I walked into the kitchen/dining area to get my lunch out of the fridge just as she was getting her lunch out of the fridge. We'd said our hellos earlier in the day - when I'd first seen her arms - so I'd been thinking about my opening line for if and when the opportunity arose all morning. And here was that very opportunity...

"What have you been doing to get such great looking arms?" I said - not too casually, not trying to be too cool, and no stuttering or mumbling shyly either. Loud. Clear. Genuinely enthusiastic and complimentary. Or that's how it sounded to me anyway!

She put her lunch down and looked at her arms. The left, then the right. And as she did so, she squeezed her hands into a fist and her forearms popped and rippled. "You know," she said, bending her elbows and wrists back slightly and forcing her triceps to stand out, "I don't do anything much.
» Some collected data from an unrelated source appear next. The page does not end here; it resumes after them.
(* ===== verification/Desc.v ===== *)
(** [src/gdt.c] and the table of [src/idt.c]: the descriptor tables, against decoders that
    read a descriptor the way the processor does. *)
From S2P Require Import Prelude.
From S2P Require Import Mem.

Definition GDT_NELEMS : Z := 10.
Definition IDT_NELEMS : Z := 256.
Definition __CS32 : Z := 0x08.
Definition __CS64 : Z := 0x18.
Definition __CS (a : subarch) : Z := match a with AMD64 => __CS64 | _ => __CS32 end.
Definition __TRSEL : Z := 0x20.
Definition is_amd64 (a : subarch) : bool := match a with AMD64 => true | _ => false end.
Definition st8_at (m : mem) (p v : Z) : mem := st 1 m p v.

(** Addresses of [g_gdt], [g_tss], [g_idt_host] and [g_idt_guest]. *)
Record desc_syms := mkDescSyms { g_gdt : Z; g_tss : Z; g_idt_host : Z; g_idt_guest : Z }.

(** ** The global descriptor table *)

(** [g_gdt[idx][i]]. *)
Definition gdt_at (s : desc_syms) (idx i : Z) : Z := g_gdt s + 8 * (GDT_NELEMS * idx + i).

(** The first block: the constant descriptors. *)
Definition gdt_entries (a : subarch) : list Z :=
  [ 0x0000000000000000; 0x00cf9a000000ffff; 0x00cf92000000ffff; 0x00af9a000000ffff; 0; 0;
    (if is_amd64 a then 0x00affa000000ffff else 0x00cffa000000ffff); 0x00cff2000000ffff; 0; 0 ].
Fixpoint st_entries (l : list Z) (p : Z) (m : mem) : mem :=
  match l with [] => m | e :: l => st_entries l (p + 8) (st64 m p e) end.

(** The fields of the TSS descriptor at [t], in the order of the code. *)
Definition set_tss_entry (a : subarch) (t tss_addr : Z) (m : mem) : mem :=
  let m := st8_at m (t + 5) 0x89 in
  let m := st8_at m (t + 6) 0x00 in
  let m := st16 m (t + 2) (u16 (Z.land tss_addr 0x0000FFFF)) in
  let m := st8_at m (t + 4) (u8 (Z.shiftr (Z.land tss_addr 0x00FF0000) 16)) in
  let m := st8_at m (t + 7) (u8 (Z.shiftr (Z.land tss_addr 0xFF000000) 24)) in
  let m := if is_amd64 a
    then st32 (st32 m (t + 8) (u32 (Z.shiftr (Z.land tss_addr 0xFFFFFFFF00000000) 32))) (t + 12) 0 else m in
  st16 m t 0x67.

(** [g_tss[idx]] is a page. *)
Definition tss_at (s : desc_syms) (idx : Z) : Z := g_tss s + 4096 * idx.

(** The memory, and the operands of [lgdt] (limit and base) and [ltr]. *)
Definition init_gdt (a : subarch) (s : desc_syms) (idx : Z) (m : mem) : mem * (Z * Z) * Z :=
  let m := st_entries (gdt_entries a) (gdt_at s idx 0) m in
  let m := set_tss_entry a (gdt_at s idx 4) (tss_at s idx) m in
  (m, (GDT_NELEMS * 8 - 1, gdt_at s idx 0), __TRSEL).

(** ** The interrupt descriptor table *)

Definition gate_bytes (a : subarch) : Z := if is_amd64 a then 16 else 8.

Definition construct_idt_entry (a : subarch) (vector stub entry : Z) (m : mem) : mem :=
  let m := st16 m entry (u16 stub) in
  let m := st16 m (entry + 6) (u16 (Z.shiftr stub 16)) in
  let m := if is_amd64 a then st32 (st32 m (entry + 8) (u32 (Z.shiftr stub 32))) (entry + 12) 0 else m in
  let m := st16 m (entry + 2) (__CS a) in
  let m := st8_at m (entry + 4) 0x0 in
  let m := st8_at m (entry + 5) 0x8E in
  if vector =? 0x23 then st8_at m (entry + 5) (Z.lor (ld8 m (entry + 5)) 0x60) else m.

(** One of the loops of [construct_idt]; [stubs] is the table of entry points. *)
Fixpoint idt_loop (n : nat) (a : subarch) (stubs : Z -> Z) (table i : Z) (m : mem) : mem :=
  match n with
  | O => m
  | S n => idt_loop n a stubs table (i + 1) (construct_idt_entry a (u8 i) (stubs i) (table + gate_bytes a * i) m)
  end.

(** [initialized] is the static flag; the lock around it makes the test and the assignment one step. *)
Definition construct_idt (a : subarch) (s : desc_syms) (stubs_host stubs_guest : Z -> Z) (initialized : bool) (m : mem) : bool * mem :=
  if initialized then (true, m)
  else
    let m := idt_loop (Z.to_nat IDT_NELEMS) a stubs_host (g_idt_host s) 0 m in
    (true, idt_loop (Z.to_nat IDT_NELEMS) a stubs_guest (g_idt_guest s) 0 m).

(** The operand of [lidt]; [cpuid_1_ecx] is what [cpuid] reports. *)
Definition init_idt (a : subarch) (s : desc_syms) (stubs_host stubs_guest : Z -> Z) (cpuid_1_ecx : Z) (initialized : bool) (m : mem)
    : res (bool * mem * (Z * Z)) :=
  let '(initialized, m) := construct_idt a s stubs_host stubs_guest initialized m in
  ASSERT (truth (Z.land cpuid_1_ecx (2 ^ 5))) ≫= fun _ =>
  Ok (initialized, m, (IDT_NELEMS * (ptr_bits a / 8) * 2 - 1, g_idt_host s)).

(** The search of [handle_idt] in the exception table, a list of vector, address and continuation. *)
Fixpoint xcph_lookup (table : list (Z * Z * Z)) (vector exception_ip : Z) : option Z :=
  match table with
  | [] => None
  | (v, ip, cont) :: table => if (v =? vector) && (ip =? exception_ip) then Some cont else xcph_lookup table vector exception_ip
  end.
Bit of running, bit of yoga... the cycling..."

"They're really impressive. Really." Not scripted, but hey, I'm staring at her arms and she's stopped talking so something needed to be said. And I just reached out and squeezed around the top of one of arms, hypnotically almost. And as I squeezed, she flexed. I felt her bicep harden beneath her skin. And I kept squeezing for as long as I dared. It felt, in a nutshell, like a rock. Not the most original description, but an accurate one nonetheless. A rock solid ball of muscle.

"WOW!" I exclaimed (unscripted). And then she flexed the other arm, not as in a side chest pose kind of way as she's done before, this time a proper single bicep flex. In my face! And it was just as hard as the other had been, and she was absolutely loving the attention. Big smile on her face, and an even bigger one on mine.
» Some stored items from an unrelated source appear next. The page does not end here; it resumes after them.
(* ===== verification/VmcsFields.v ===== *)
(** [src/include/_vmx_vmcs_fields.h]: the table of the fields of a VMCS.  [exist] is a condition on the
    capabilities; [qemu] is [VMCS12_FIELDS_QEMU]. *)
From Stdlib Require Import String.
From S2P Require Import Prelude.
From S2P Require Import VmxCtls.

Inductive fsize := F16 | F64 | F32 | FNW.
#[global] Instance fsize_eq_dec : EqDecision fsize.
Proof. solve_decision. Defined.
(** [DECLARE_FIELD_size_writability(encoding, name, exist)] *)
Record vmcs_field := Fld {
  f_size : fsize; f_ro : bool; f_enc : Z; f_name : string; f_exist : bool -> vmx_ctls_t -> bool }.

Definition always (qemu : bool) (c : vmx_ctls_t) : bool := true.
Definition never (qemu : bool) (c : vmx_ctls_t) : bool := false.
Definition not_qemu (qemu : bool) (c : vmx_ctls_t) : bool := negb qemu.
Definition when (d : vmx_ctl) (qemu : bool) (c : vmx_ctls_t) : bool := _vmx_hasctl d c.
Definition either (d e : vmx_ctl) (qemu : bool) (c : vmx_ctls_t) : bool := _vmx_hasctl d c || _vmx_hasctl e c.

(** 16-Bit Control Fields *)
Definition fields_16_bit_control : list vmcs_field := [
  Fld F16 false 0x0000 "control_vpid" (when enable_vpid);
  Fld F16 false 0x0002 "control_post_interrupt_notification_vec" (when process_posted_interrupts);
  Fld F16 false 0x0004 "control_eptp_index" (when ept_violation_ve) ].

(** 16-Bit Guest-State Fields *)
Definition fields_16_bit_guest_state : list vmcs_field := [
  Fld F16 false 0x0800 "guest_ES_selector" always;
  Fld F16 false 0x0802 "guest_CS_selector" always;
  Fld F16 false 0x0804 "guest_SS_selector" always;
  Fld F16 false 0x0806 "guest_DS_selector" always;
  Fld F16 false 0x0808 "guest_FS_selector" always;
  Fld F16 false 0x080A "guest_GS_selector" always;
  Fld F16 false 0x080C "guest_LDTR_selector" always;
  Fld F16 false 0x080E "guest_TR_selector" always;
  Fld F16 false 0x0810 "guest_interrupt_status" (when virtual_interrupt_delivery);
  Fld F16 false 0x0812 "guest_PML_index" (when enable_pml) ].

(** 16-Bit Host-State Fields *)
Definition fields_16_bit_host_state : list vmcs_field := [
  Fld F16 false 0x0C00 "host_ES_selector" always;
  Fld F16 false 0x0C02 "host_CS_selector" always;
  Fld F16 false 0x0C04 "host_SS_selector" always;
  Fld F16 false 0x0C06 "host_DS_selector" always;
  Fld F16 false 0x0C08 "host_FS_selector" always;
  Fld F16 false 0x0C0A "host_GS_selector" always;
  Fld F16 false 0x0C0C "host_TR_selector" always ].

(** 64-Bit Control Fields *)
Definition fields_64_bit_control : list vmcs_field := [
  Fld F64 false 0x2000 "control_IO_BitmapA_address" (when use_io_bitmaps);
  Fld F64 false 0x2002 "control_IO_BitmapB_address" (when use_io_bitmaps);
  Fld F64 false 0x2004 "control_MSR_Bitmaps_address" (when use_msr_bitmaps);
  Fld F64 false 0x2006 "control_VM_exit_MSR_store_address" always;
  Fld F64 false 0x2008 "control_VM_exit_MSR_load_address" always;
  Fld F64 false 0x200A "control_VM_entry_MSR_load_address" always;
  Fld F64 false 0x200C "control_Executive_VMCS_pointer" not_qemu;
  Fld F64 false 0x200E "control_PML_address" (when enable_pml);
  Fld F64 false 0x2010 "control_TSC_offset" always;
  Fld F64 false 0x2012 "control_virtual_APIC_address" (when use_tpr_shadow);
  Fld F64 false 0x2014 "control_APIC_access_address" (when virtualize_apic_access);
  Fld F64 false 0x2016 "control_posted_interrupt_desc_address" (when process_posted_interrupts);
  Fld F64 false 0x2018 "control_VM_function_controls" (when enable_vm_functions);
  Fld F64 false 0x201A "control_EPT_pointer" (when enable_ept);
  Fld F64 false 0x201C "control_EOI_exit_bitmap_0" (when virtual_interrupt_delivery);
  Fld F64 false 0x201E "control_EOI_exit_bitmap_1" (when virtual_interrupt_delivery);
  Fld F64 false 0x2020 "control_EOI_exit_bitmap_2" (when virtual_interrupt_delivery);
  Fld F64 false 0x2022 "control_EOI_exit_bitmap_3" (when virtual_interrupt_delivery);
  Fld F64 false 0x2024 "control_EPTP_list_address" never;
  Fld F64 false 0x2026 "control_VMREAD_bitmap_address" (when vmcs_shadowing);
  Fld F64 false 0x2028 "control_VMWRITE_bitmap_address" (when vmcs_shadowing);
  Fld F64 false 0x202A "control_virt_exception_info_address" (when ept_violation_ve);
  Fld F64 false 0x202C "control_XSS_exiting_bitmap" (when enable_xsaves_xrstors);
  Fld F64 false 0x202E "control_ENCLS_exiting_bitmap" (when enable_encls_exiting);
  Fld F64 false 0x2030 "control_subpage_permission_table_pointer" (when sub_page_write_permissions_for_ept);
  Fld F64 false 0x2032 "control_TSC_multiplier" (when use_tsc_scaling);
  Fld F64 false 0x2034 "control_tertiary_proc_based_VMexec_ctls" (when activate_tertiary_controls);
  Fld F64 false 0x2036 "control_ENCLV_exiting_bitmap" (when enable_enclv_exiting) ].

(** 64-Bit Read-Only Data Field *)
Definition fields_64_bit_read_only : list vmcs_field := [
  Fld F64 true 0x2400 "guest_paddr" (when enable_ept) ].

(** 64-Bit Guest-State Fields *)
Definition fields_64_bit_guest_state : list vmcs_field := [
  Fld F64 false 0x2800 "guest_VMCS_link_pointer" always;
  Fld F64 false 0x2802 "guest_IA32_DEBUGCTL" always;
  Fld F64 false 0x2804 "guest_IA32_PAT" (either vmexit_save_ia32_pat vmentry_load_ia32_pat);
  Fld F64 false 0x2806 "guest_IA32_EFER" (either vmexit_save_ia32_efer vmentry_load_ia32_efer);
  Fld F64 false 0x2808 "guest_IA32_PERF_GLOBAL_CTRL" (when vmentry_load_ia32_perf_global_ctrl);
  Fld F64 false 0x280A "guest_PDPTE0" (when enable_ept);
  Fld F64 false 0x280C "guest_PDPTE1" (when enable_ept);
  Fld F64 false 0x280E "guest_PDPTE2" (when enable_ept);
  Fld F64 false 0x2810 "guest_PDPTE3" (when enable_ept);
  Fld F64 false 0x2812 "guest_IA32_BNDCFGS" (either vmexit_clear_ia32_bndcfgs vmentry_load_ia32_bndcfgs);
  Fld F64 false 0x2814 "guest_IA32_RTIT_CTL" (either vmexit_clear_ia32_rtit_ctl vmentry_load_ia32_rtit_ctl);
  Fld F64 false 0x2818 "guest_IA32_PKRS" (when vmentry_load_pkrs) ].

(** 64-Bit Host-State Fields *)
Definition fields_64_bit_host_state : list vmcs_field := [
  Fld F64 false 0x2C00 "host_IA32_PAT" (when vmexit_load_ia32_pat);
  Fld F64 false 0x2C02 "host_IA32_EFER" (when vmexit_load_ia32_efer);
  Fld F64 false 0x2C04 "host_IA32_PERF_GLOBAL_CTRL" (when vmexit_load_ia32_perf_global_ctrl);
  Fld F64 false 0x2C06 "host_IA32_PKRS" (when vmexit_load_pkrs) ].

(** 32-Bit Control Fields *)
Definition fields_32_bit_control : list vmcs_field := [
  Fld F32 false 0x4000 "control_VMX_pin_based" always;
  Fld F32 false 0x4002 "control_VMX_cpu_based" always;
  Fld F32 false 0x4004 "control_exception_bitmap" always;
  Fld F32 false 0x4006 "control_pagefault_errorcode_mask" always;
  Fld F32 false 0x4008 "control_pagefault_errorcode_match" always;
  Fld F32 false 0x400A "control_CR3_target_count" always;
  Fld F32 false 0x400C "control_VM_exit_controls" always;
  Fld F32 false 0x400E "control_VM_exit_MSR_store_count" always;
  Fld F32 false 0x4010 "control_VM_exit_MSR_load_count" always;
  Fld F32 false 0x4012 "control_VM_entry_controls" always;
  Fld F32 false 0x4014 "control_VM_entry_MSR_load_count" always;
  Fld F32 false 0x4016 "control_VM_entry_interruption_information" always;
  Fld F32 false 0x4018 "control_VM_entry_exception_errorcode" always;
  Fld F32 false 0x401A "control_VM_entry_instruction_length" always;
  Fld F32 false 0x401C "control_Task_PRivilege_Threshold" (when use_tpr_shadow);
  Fld F32 false 0x401E "control_VMX_seccpu_based" (when activate_secondary_controls);
  Fld F32 false 0x4020 "control_PLE_gap" (when pause_loop_exiting);
  Fld F32 false 0x4022 "control_PLE_window" (when pause_loop_exiting) ].

(** 32-Bit Read-Only Data Fields *)
Definition fields_32_bit_read_only : list vmcs_field := [
  Fld F32 true 0x4400 "info_vminstr_error" always;
  Fld F32 true 0x4402 "info_vmexit_reason" always;
  Fld F32 true 0x4404 "info_vmexit_interrupt_information" always;
  Fld F32 true 0x4406 "info_vmexit_interrupt_error_code" always;
  Fld F32 true 0x4408 "info_IDT_vectoring_information" always;
  Fld F32 true 0x440A "info_IDT_vectoring_error_code" always;
  Fld F32 true 0x440C "info_vmexit_instruction_length" always;
  Fld F32 true 0x440E "info_vmx_instruction_information" always ].

(** 32-Bit Guest-State Fields *)
Definition fields_32_bit_guest_state : list vmcs_field := [
  Fld F32 false 0x4800 "guest_ES_limit" always;
  Fld F32 false 0x4802 "guest_CS_limit" always;
  Fld F32 false 0x4804 "guest_SS_limit" always;
  Fld F32 false 0x4806 "guest_DS_limit" always;
  Fld F32 false 0x4808 "guest_FS_limit" always;
  Fld F32 false 0x480A "guest_GS_limit" always;
  Fld F32 false 0x480C "guest_LDTR_limit" always;
  Fld F32 false 0x480E "guest_TR_limit" always;
  Fld F32 false 0x4810 "guest_GDTR_limit" always;
  Fld F32 false 0x4812 "guest_IDTR_limit" always;
  Fld F32 false 0x4814 "guest_ES_access_rights" always;
  Fld F32 false 0x4816 "guest_CS_access_rights" always;
  Fld F32 false 0x4818 "guest_SS_access_rights" always;
  Fld F32 false 0x481A "guest_DS_access_rights" always;
  Fld F32 false 0x481C "guest_FS_access_rights" always;
  Fld F32 false 0x481E "guest_GS_access_rights" always;
  Fld F32 false 0x4820 "guest_LDTR_access_rights" always;
  Fld F32 false 0x4822 "guest_TR_access_rights" always;
  Fld F32 false 0x4824 "guest_interruptibility" always;
  Fld F32 false 0x4826 "guest_activity_state" always;
  Fld F32 false 0x4828 "guest_SMBASE" not_qemu;
  Fld F32 false 0x482A "guest_SYSENTER_CS" always;
  Fld F32 false 0x482E "guest_VMX_preemption_timer_value" (when activate_vmx_preemption_timer) ].

(** 32-Bit Host-State Field *)
Definition fields_32_bit_host_state : list vmcs_field := [
  Fld F32 false 0x4C00 "host_SYSENTER_CS" always ].

(** Natural-Width Control Fields *)
Definition fields_natural_width_control : list vmcs_field := [
  Fld FNW false 0x6000 "control_CR0_mask" always;
  Fld FNW false 0x6002 "control_CR4_mask" always;
  Fld FNW false 0x6004 "control_CR0_shadow" always;
  Fld FNW false 0x6006 "control_CR4_shadow" always;
  Fld FNW false 0x6008 "control_CR3_target0" not_qemu;
  Fld FNW false 0x600A "control_CR3_target1" not_qemu;
  Fld FNW false 0x600C "control_CR3_target2" not_qemu;
  Fld FNW false 0x600E "control_CR3_target3" not_qemu ].

(** Natural-Width Read-Only Data Fields *)
Definition fields_natural_width_read_only : list vmcs_field := [
  Fld FNW true 0x6400 "info_exit_qualification" always;
  Fld FNW true 0x6402 "info_IO_RCX" not_qemu;
  Fld FNW true 0x6404 "info_IO_RSI" not_qemu;
  Fld FNW true 0x6406 "info_IO_RDI" not_qemu;
  Fld FNW true 0x6408 "info_IO_RIP" not_qemu;
  Fld FNW true 0x640A "info_guest_linear_address" always ].

(** Natural-Width Guest-State Fields *)
Definition fields_natural_width_guest_state : list vmcs_field := [
  Fld FNW false 0x6800 "guest_CR0" always;
  Fld FNW false 0x6802 "guest_CR3" always;
  Fld FNW false 0x6804 "guest_CR4" always;
  Fld FNW false 0x6806 "guest_ES_base" always;
  Fld FNW false 0x6808 "guest_CS_base" always;
  Fld FNW false 0x680A "guest_SS_base" always;
  Fld FNW false 0x680C "guest_DS_base" always;
  Fld FNW false 0x680E "guest_FS_base" always;
  Fld FNW false 0x6810 "guest_GS_base" always;
  Fld FNW false 0x6812 "guest_LDTR_base" always;
  Fld FNW false 0x6814 "guest_TR_base" always;
  Fld FNW false 0x6816 "guest_GDTR_base" always;
  Fld FNW false 0x6818 "guest_IDTR_base" always;
  Fld FNW false 0x681A "guest_DR7" always;
  Fld FNW false 0x681C "guest_RSP" always;
  Fld FNW false 0x681E "guest_RIP" always;
  Fld FNW false 0x6820 "guest_RFLAGS" always;
  Fld FNW false 0x6822 "guest_pending_debug_x" always;
  Fld FNW false 0x6824 "guest_SYSENTER_ESP" always;
  Fld FNW false 0x6826 "guest_SYSENTER_EIP" always;
  Fld FNW false 0x6828 "guest_IA32_S_CET" (when vmentry_load_cet_state);
  Fld FNW false 0x682A "guest_SSP" (when vmentry_load_cet_state);
  Fld FNW false 0x682C "guest_IA32_INTERRUPT_SSP_TABLE_ADDR" (when vmentry_load_cet_state) ].

(** Natural-Width Host-State Fields *)
Definition fields_natural_width_host_state : list vmcs_field := [
  Fld FNW false 0x6C00 "host_CR0" always;
  Fld FNW false 0x6C02 "host_CR3" always;
  Fld FNW false 0x6C04 "host_CR4" always;
  Fld FNW false 0x6C06 "host_FS_base" always;
  Fld FNW false 0x6C08 "host_GS_base" always;
  Fld FNW false 0x6C0A "host_TR_base" always;
  Fld FNW false 0x6C0C "host_GDTR_base" always;
  Fld FNW false 0x6C0E "host_IDTR_base" always;
  Fld FNW false 0x6C10 "host_SYSENTER_ESP" always;
  Fld FNW false 0x6C12 "host_SYSENTER_EIP" always;
  Fld FNW false 0x6C14 "host_RSP" always;
  Fld FNW false 0x6C16 "host_RIP" always;
  Fld FNW false 0x6C18 "host_IA32_S_CET" (when vmexit_load_cet_state);
  Fld FNW false 0x6C1A "host_SSP" (when vmexit_load_cet_state);
  Fld FNW false 0x6C1C "host_IA32_INTERRUPT_SSP_TABLE_ADDR" (when vmexit_load_cet_state) ].

(** The fields in the order of the file. *)
Definition vmcs_fields : list vmcs_field :=
  fields_16_bit_control ++ fields_16_bit_guest_state ++ fields_16_bit_host_state ++ fields_64_bit_control ++ fields_64_bit_read_only ++ fields_64_bit_guest_state ++ fields_64_bit_host_state ++ fields_32_bit_control ++ fields_32_bit_read_only ++ fields_32_bit_guest_state ++ fields_32_bit_host_state ++ fields_natural_width_control ++ fields_natural_width_read_only ++ fields_natural_width_guest_state ++ fields_natural_width_host_state.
"What about yours, then?" she said, hitting me playfully across the chest and sliding one hand up my left arm and onto MY bicep. Now I should say, for the benefit of any new or occasional readers at least, that I am getting quite proud of my own, er, guns, and I had had a few comments in the previous weeks to boost the ego a little more than my wife's fascination for my arms had already boosted it. So I wasn't shy at this point either, and as Helen squeezed away, I flexed my own bicep with no little relish.

Footsteps along the corridor alert us that we're not going to be alone anymore, and we compose ourselves before one of the staff at the place come into the kitchen. And that was it. All over. And quickly, too. You'll have to trust me on this but it has taken a lot lot longer to describe it than it did to be a part of it.

As mentioned above, this was a few weeks ago. And I've had time to reflect on it since then, really reflect rather than just close my eyes and relive the experience, think about how hard her arms felt, how much she was obviously digging the compliments and the flexing - I did plenty of that in the days after the event, I can assure you.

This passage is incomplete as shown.